Employment cooling down but high salaries are hard to cool off, the Bank of England's interest rate cut path may still be cautious.
Data released by the UK government on Thursday showed that the annual wage growth in the UK, excluding bonuses, was 5.0% for the three months leading up to May, slightly higher than expected; at the same time, the significant decrease in employment numbers was much lower than initially reported.
Data released by the UK government on Thursday showed that the annual wage growth in the UK, excluding bonuses, was 5.0% for the three months leading up to May, slightly higher than expected. At the same time, the significant decrease in employment numbers was much lower than initially reported. Overall, these data suggest that the UK labor market is cooling down, but the cooling may be slower than the Bank of England's expectations.
Economists surveyed by Reuters had a median expectation that regular wage growth would slow down from the initial reported 5.2% for the three months leading up to the end of April to 4.9%.
The wage growth data for April was revised slightly upwards to 5.3%, while the initial estimate for a decrease of 109,000 in employment numbers in May (the largest decline since the pandemic) was revised significantly to a decrease of 25,000. The preliminary estimate for a decrease of 41,000 in employment numbers in June was also announced. The data released by the UK's Office for National Statistics comes from tax department records.

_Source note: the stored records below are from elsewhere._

(** * Boost.Hana [Type]: C++ types reified as compile-time objects

    A shallow embedding of [include/boost/hana/type.hpp] and of the two
    examples [example/list/foldable/count.cpp] and
    [example/type/lift_.cpp].

    The header computes with C++ types.  The embedding therefore starts
    with a universe of C++ types ([cpp_type]) and of objects ([object]);
    a template metafunction [template <typename ...> class f] is a partial
    function from lists of types to types, and a function template of the
    header is a partial function on objects: [None] stands for a program
    that the compiler rejects. *)

From stdpp Require Import base decidable option list numbers strings gmap.

Local Open Scope Z_scope.

#[local] Set Warnings "-register-all".

(** ** The universe of C++ types

    Object types without cv-qualifiers, plus [void].  Every function of
    the header takes its arguments and returns its result by value, so the
    types that template argument deduction produces are unqualified. *)

Inductive cpp_type : Type :=
  | Tvoid | Tbool | Tchar | Tshort | Tint | Tlong | Tlonglong | Tulong
  | Tfloat | Tdouble | Tlongdouble
  | Tpointer (T : cpp_type)
  | Tinitializer_list (T : cpp_type)      (* std::initializer_list<T> *)
  | TType                                 (* struct Type { }; *)
  | Twrapper (T : cpp_type)               (* the local struct [wrapper] of make_wrapper<T>() *)
  | Tintegral (T : cpp_type) (v : Z)      (* a compile-time constant v of type T *)
  | Tinst (f : string) (args : list cpp_type).  (* the class f<args...> *)

Global Instance cpp_type_eq_dec : EqDecision cpp_type.
Proof.
  refine (fix go (T U : cpp_type) {struct T} : Decision (T = U) :=
    let _ : EqDecision cpp_type := go in
    match T, U with
    | Tvoid, Tvoid | Tbool, Tbool | Tchar, Tchar | Tshort, Tshort
    | Tint, Tint | Tlong, Tlong | Tlonglong, Tlonglong | Tulong, Tulong
    | Tfloat, Tfloat | Tdouble, Tdouble | Tlongdouble, Tlongdouble
    | TType, TType => left _
    | Tpointer A, Tpointer B => cast_if (decide (A = B))
    | Tinitializer_list A, Tinitializer_list B => cast_if (decide (A = B))
    | Twrapper A, Twrapper B => cast_if (decide (A = B))
    | Tintegral A v, Tintegral B w =>
        cast_if_and (decide (A = B)) (decide (v = w))
    | Tinst f As, Tinst g Bs =>
        cast_if_and (decide (f = g)) (decide (As = Bs))
    | _, _ => right _
    end); abstract congruence.
Defined.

The Bank of England is closely monitoring wage growth and employment numbers to track signs of continued domestic price pressure, especially after data on Wednesday showed that inflation rate in June rose to 3.6% (the highest level since January 2024).
Most Bank of England policymakers believe that to maintain consumer price inflation near the 2% target in the medium term, an annual wage growth rate of around 3% would be ideal.
In May, the Bank of England predicted that the annual wage growth rate in the private sector, excluding bonuses, for the three months leading up to June would be 5.2%, and would slow down to 3.8% in the final quarter of the year. The data released on Thursday showed that for the three months leading up to May, this wage growth indicator had already slowed down to 4.9%.
Some employers have stated that they expect to reduce their hiring as a result of increases in the minimum wage implemented in April, higher employer social security contributions, and planned tightening of employment regulations.
Despite inflation being above target levels, the combination of reduced job vacancies and increased job seekers is one of the key reasons why the Bank of England expects to continue with a gradual pace of interest rate cuts.